The risk-adjusted star performer, however, might be US bonds. Remember that the holder of a bond gets capital appreciation when interest rates go down. The US Central Bank has raised interest rates to the highest level in 22 years. If they start to unwind these increases, the value will fall through to bonds. US bonds remain the risk-free asset class in the world and geopolitical problems will only enhance its attractiveness.
Another benefit of lower interest rates in the US will be a weaker dollar. This will benefit multinational companies with their exports, as well as emerging markets, especially commodity-driven ones like SA. We have already seen the dramatic increase in our commodity companies after the weaker than expected CPI figures came out. Anglo American went up 5.5% on the day, Anglo Plats up 8.2%, Kumba 5.6% and Glencore 4.4%. The JSE Resources index was up 4.3% on that day.
So, looking at 2024, we might see a weaker dollar; stronger rand; strong rebound in commodity shares on the JSE; stronger equities worldwide but favouring emerging markets; and the return of the 60:40 portfolio where the positive bond prices will contribute to those balanced fund returns. The loser, however, will be cash.
You might wonder what would spoil this party?

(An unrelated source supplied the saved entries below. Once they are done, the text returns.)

Lemma swapFrameTree_tidy stack newClient snapshot m m' :
  swapFrameTree stack newClient snapshot m = Some m' -> tidy m -> tidy m'.
Proof.
  unfold swapFrameTree. intros Hrun Ht.
  pose proof (swapFrameTree_rebind_tidy newClient m Ht) as Ht1.
  destruct (swapFrameTree_rebind newClient m) as [m1 held]. cbn [fst] in Ht1.
  destruct (match snapshot with Some _ => _ | None => _ end) as [m2|] eqn:Hs;
    [|done].
  injection Hrun as <-.
  assert (tidy m2) as Ht2.
  { destruct snapshot as [frameTree|].
    - eapply handleFrameTree_tidy; [done|].
      revert Ht1. apply tidy_calm, calm_drain.
    - injection Hs as <-. revert Ht1. apply tidy_calm, calm_drain. }
  unfold swapFrameTree_finish. destruct held as [fr|].
  - eapply tidy_calm; [apply calm_emit_FrameSwappedByActivation|].
    revert Ht2. apply tidy_calm, calm_drain.
  - revert Ht2. apply tidy_calm, calm_drain.
Qed.

Lemma handle_tidy stack task m m' :
  handle stack task m = Some m' -> tidy m -> tidy m'.
Proof.
  destruct task; cbn [handle].
  - intros [= <-] Ht. eapply tidy_calm; [apply calm_drain|].
    by apply tidy_onFrameAttached.
  - destruct (onFrameNavigated _ _ _ _) as [m1|] eqn:Hnav; [|done].
    intros [= <-] Ht. eapply tidy_calm; [apply calm_drain|].
    eapply onFrameNavigated_tidy; [done|].
    revert Ht. apply tidy_calm. by apply calm_same.
  - intros [= <-]. apply tidy_calm.
    eapply calm_trans; [apply calm_onFrameNavigatedWithinDocument|apply calm_drain].
  - destruct (onFrameDetached _ _ _ _) as [m1|] eqn:Hd; [|done].
    intros [= <-] Ht. eapply tidy_calm; [apply calm_drain|].
    by eapply onFrameDetached_tidy.
  - intros [= <-]. apply tidy_calm.
    eapply calm_trans; [apply calm_onFrameStartedLoading|apply calm_drain].
  - intros [= <-]. apply tidy_calm.
    eapply calm_trans; [apply calm_onFrameStoppedLoading|apply calm_drain].
  - intros [= <-]. apply tidy_calm.
    eapply calm_trans; [apply calm_onExecutionContextCreated|apply calm_drain].
  - intros [= <-]. apply tidy_calm.
    eapply calm_trans; [apply calm_onExecutionContextDestroyed|apply calm_drain].
  - intros [= <-]. apply tidy_calm.
    eapply calm_trans; [apply calm_onExecutionContextsCleared|apply calm_drain].
  - intros [= <-]. apply tidy_calm.
    eapply calm_trans; [apply calm_onLifecycleEvent|apply calm_drain].
  - destruct (handleFrameTree _ _ _ _) as [m1|] eqn:Hd; [|done].
    intros [= <-] Ht. eapply tidy_calm; [apply calm_drain|].
    by eapply handleFrameTree_tidy.
  - destruct (onClientDisconnect _ _) as [m1|] eqn:Hd; [|done].
    intros [= <-] Ht. eapply tidy_calm; [apply calm_drain|].
    by eapply onClientDisconnect_tidy.
  - apply swapFrameTree_tidy.
  - destruct (elapse _ _ _) as [m1|] eqn:Hd; [|done].
    intros [= <-] Ht. eapply tidy_calm; [apply calm_drain|].
    by eapply elapse_tidy.
Qed.

Lemma tidy_new c t : tidy (new_FrameManager c t).
Proof.
  split; [done|]. split.
  - intros k x Hin. by apply elem_of_nil in Hin.
  - intros r Hr. done.
Qed.

Lemma reachable_tidy stack tasks : forall m m',
  forEach (handle stack) tasks m = Some m' -> tidy m -> tidy m'.
Proof.
  eapply (forEach_preserves (fun m m' => tidy m -> tidy m') _
            (fun _ => True)); [done|auto| |by apply Forall_true].
  intros a s s' _. apply handle_tidy.
Qed.

Lemma well_keyed_frames_NoDup m :
  well_keyed m = true -> NoDup (FrameManager_frames m).
Proof.
  intros Hwf. unfold FrameManager_frames.
  pose proof Hwf as [Hd _]%andb_prop.
  assert (forall k x, (k, x) ∈ frames (_frameTree m) ->
            exists f, frameObjs m !! x = Some f /\ _id f = k) as Hk.
  { intros k x Hin. by destruct (well_keyed_entry m k x Hwf Hin) as [_ ?]. }
  revert Hd Hk. generalize (frames (_frameTree m)). clear Hwf.
  induction l as [|[k x] l IH]; simpl; [constructor|].
  intros [Hhead Htail]%andb_prop Hk. constructor.
  - intros Hin. apply list_elem_of_fmap in Hin as ([k' x'] & Hx & Hin).
    simpl in Hx. subst x'.
    destruct (Hk k x) as (f & Hf & Hid); [by left|].
    destruct (Hk k' x) as (f' & Hf' & Hid'); [by right|].
    assert (k' = k) as Hkk by congruence.
    rewrite Hkk in Hin. clear Hkk.
    assert (existsb (String.eqb k) (map fst l) = true) as Hex;
      [|apply negb_true_iff in Hhead; congruence].
    apply existsb_exists. exists k. split; [|apply String.eqb_refl].
    apply in_map_iff. exists (k, x). split; [done|]. by apply list_elem_of_In.
  - apply IH; [done|]. intros k' x' Hin. apply Hk. by right.
Qed.

(** X13.  Whatever events, responses, disconnects, swaps and timers the
    manager has handled since it was constructed, [frame(frameId)] returns
    only a Frame whose current id is [frameId] (also after a navigation or
    a swap has changed the id of the Frame in place), [frames()] lists no
    Frame twice, and every Frame it lists is the one [frame] returns for
    its id. *)
Theorem frames_filed_under_current_id
    (stack : nat) (c : CDPSession) (t : Z) (tasks : list Task)
    (m : FrameManager) :
  forEach (handle stack) tasks (new_FrameManager c t) = Some m ->
  (forall frameId fr, frame frameId m = Some fr ->
     exists f, frameObjs m !! fr = Some f /\ _id f = frameId) /\
  NoDup (FrameManager_frames m) /\
  (forall fr, fr ∈ FrameManager_frames m ->
     exists f, frameObjs m !! fr = Some f /\ frame (_id f) m = Some fr).
Proof.
  intros Hrun.
  pose proof (reachable_tidy stack tasks _ _ Hrun (tidy_new c t))
    as (Hwf & _ & _).
  split; [|split].
  - intros frameId fr. by apply well_keyed_lookup.
  - by apply well_keyed_frames_NoDup.
  - intros fr Hin. unfold FrameManager_frames in Hin.
    apply list_elem_of_fmap in Hin as ([k x] & -> & Hin).
    destruct (well_keyed_entry m k x Hwf Hin) as (Hfr & f & Hf & Hid).
    exists f. split; [done|]. by rewrite Hid.
Qed.

Lemma frames_filed_under_current_id_witness :
  let m := after [navigate "A" "L1" "http://a/";
                  Page_frameAttached page "B" "A";
                  CDPSession_Swapped replacement None] in
  (forall frameId fr, frame frameId m = Some fr ->
     exists f, frameObjs m !! fr = Some f /\ _id f = frameId) /\
  NoDup (FrameManager_frames m) /\
  (forall fr, fr ∈ FrameManager_frames m ->
     exists f, frameObjs m !! fr = Some f /\ frame (_id f) m = Some fr).
Proof.
  intros m.
  apply (frames_filed_under_current_id stack page 0
           [navigate "A" "L1" "http://a/"; Page_frameAttached page "B" "A";
            CDPSession_Swapped replacement None] m).
  vm_compute. reflexivity.
Defined.

(** X14.  Whatever the manager has handled since it was constructed,
    [mainFrame()] either fails its assertion (no root is tracked) or
    returns a Frame that has no parent id. *)
Theorem mainFrame_is_a_root
    (stack : nat) (c : CDPSession) (t : Z) (tasks : list Task)
    (m : FrameManager) :
  forEach (handle stack) tasks (new_FrameManager c t) = Some m ->
  FrameManager_mainFrame m = inl "Requesting main frame too early!" \/
  exists r f, FrameManager_mainFrame m = inr r /\
              frameObjs m !! r = Some f /\ _parentId f = None.
Proof.
  intros Hrun.
  pose proof (reachable_tidy stack tasks _ _ Hrun (tidy_new c t))
    as (_ & _ & Hm).
  unfold FrameManager_mainFrame, getMainFrame.
  destruct (mainFrame (_frameTree m)) as [r|] eqn:Hr; [right | by left].
  destruct (Hm r eq_refl) as (_ & f & Hf & Hp). by exists r, f.
Qed.

Lemma mainFrame_is_a_root_witness :
  let m := after [Page_frameAttached page "B" "A";
                  navigate "A" "L1" "http://a/"] in
  FrameManager_mainFrame m = inl "Requesting main frame too early!" \/
  exists r f, FrameManager_mainFrame m = inr r /\
              frameObjs m !! r = Some f /\ _parentId f = None.
Proof.
  intros m.
  apply (mainFrame_is_a_root stack page 0
           [Page_frameAttached page "B" "A"; navigate "A" "L1" "http://a/"] m).
  vm_compute. reflexivity.
Defined.

(** ** The log of [FrameAttached] notifications *)

Lemma attaches_refl m : attaches m m.
Proof.
  split; [done|]. exists []. split; [by rewrite app_nil_r|].
  split; [constructor|]. intros x Hx. by apply elem_of_nil in Hx.
Qed.

Lemma attaches_trans m1 m2 m3 :
  attaches m1 m2 -> attaches m2 m3 -> attaches m1 m3.
Proof.
  intros (Hn1 & s1 & He1 & Hd1 & Hb1) (Hn2 & s2 & He2 & Hd2 & Hb2).
  split; [lia|]. exists (s1 ++ s2). split; [by rewrite He2, He1, app_assoc|].
  rewrite manager_notified_app. split.
  - apply NoDup_app. split; [done|]. split; [|done].
    intros x Hx1 Hx2. apply Hb1 in Hx1. apply Hb2 in Hx2. lia.
  - intros x [Hx|Hx]%elem_of_app; [apply Hb1 in Hx | apply Hb2 in Hx]; lia.
Qed.

Lemma attaches_log m m' suffix :
  nextObj m <= nextObj m' -> emitted m' = emitted m ++ suffix ->
  manager_notified FrameManagerEvent.FrameAttached suffix = [] ->
  attaches m m'.
Proof.
  intros Hn He Hs. split; [done|]. exists suffix. split; [done|].
  rewrite Hs. split; [constructor|]. intros x Hx. by apply elem_of_nil in Hx.
Qed.

Lemma attaches_quietly m m' :
  nextObj m <= nextObj m' -> emitted m' = emitted m -> attaches m m'.
Proof.
  intros Hn He. apply (attaches_log m m' []); [done| |done].
  by rewrite app_nil_r.
Qed.

Lemma attaches_emit n m :
  manager_notified FrameManagerEvent.FrameAttached [n] = [] ->
  attaches m (emit n m).
Proof. intros Hn. by apply (attaches_log m (emit n m) [n]). Qed.

Lemma tree_addFrame_log x m :
  emitted (tree_addFrame x m) = emitted m /\
  nextObj (tree_addFrame x m) = nextObj m.
Proof.
  unfold tree_addFrame. destruct (frameObjs m !! x) as [f|]; [|done].
  by destruct (addFrame x f (_frameTree m)).
Qed.

Lemma tree_removeFrame_log x m :
  emitted (tree_removeFrame x m) = emitted m /\
  nextObj (tree_removeFrame x m) = nextObj m.
Proof. unfold tree_removeFrame. by destruct (frameObjs m !! x). Qed.

Lemma attached_once_attaches m m' :
  attaches m m' -> attached_once m -> attached_once m'.
Proof.
  intros (Hn & s & He & Hd & Hb) [Hnd Hlt]. unfold attached_once.
  rewrite He, manager_notified_app. split.
  - apply NoDup_app. split; [done|]. split; [|done].
    intros x Hx1 Hx2. apply Hlt in Hx1. apply Hb in Hx2. lia.
  - intros x [Hx|Hx]%elem_of_app; [apply Hlt in Hx | apply Hb in Hx]; lia.
Qed.

Lemma attaches_detach_one x m : attaches m (detach_one x m).
Proof.
  destruct (detach_one_rest x m) as (_ & _ & _ & Hn & _).
  apply (attaches_log _ _ (detach_notifications x)); [lia| |done].
  apply detach_one_emitted.
Qed.

Lemma removeFramesRecursively_attaches stack : forall x m m',
  removeFramesRecursively stack x m = Some m' -> attaches m m'.
Proof.
  induction stack as [|stack IH]; intros x m m'; [done|].
  rewrite removeFramesRecursively_unfold.
  destruct (forEach _ _ m) as [m1|] eqn:Hloop; [|done]. intros [= <-].
  eapply attaches_trans; [|apply attaches_detach_one].
  eapply (forEach_preserves attaches _ (fun _ => True));
    [apply attaches_refl|apply attaches_trans| |by apply Forall_true|done].
  intros a s s' _. apply IH.
Qed.

Lemma forEach_remove_attaches stack l m m' :
  forEach (removeFramesRecursively stack) l m = Some m' -> attaches m m'.
Proof.
  eapply (forEach_preserves attaches _ (fun _ => True));
    [apply attaches_refl|apply attaches_trans| |by apply Forall_true].
  intros a s s' _. apply removeFramesRecursively_attaches.
Qed.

Well, we have the old geopolitical uncertainties, with two ongoing wars and the ever-present threat of a Chinese invasion of Taiwan. We also have two elections coming up; one in the USA where Donald Trump might win again, as well as our own election where the ANC might lose their outright majority. The impact of these events are uncertain. They might be positive or negative for investors. As with everything in life there is always a positive for every negative and vice versa. If the rand strengthens against the dollar, your dollar investments converted back to rand will be lower, but your dollar growth might be bigger than your currency fall. If the interest rates come down, your cash investments will give you less interest but your bonds will pick up the slack.
All in all, we can say that 2023 delivered what we hoped for and we expect 2024 to continue the upward trend. We can, however, not plan for those unforeseen negatives, so always build a margin of safety into your portfolio.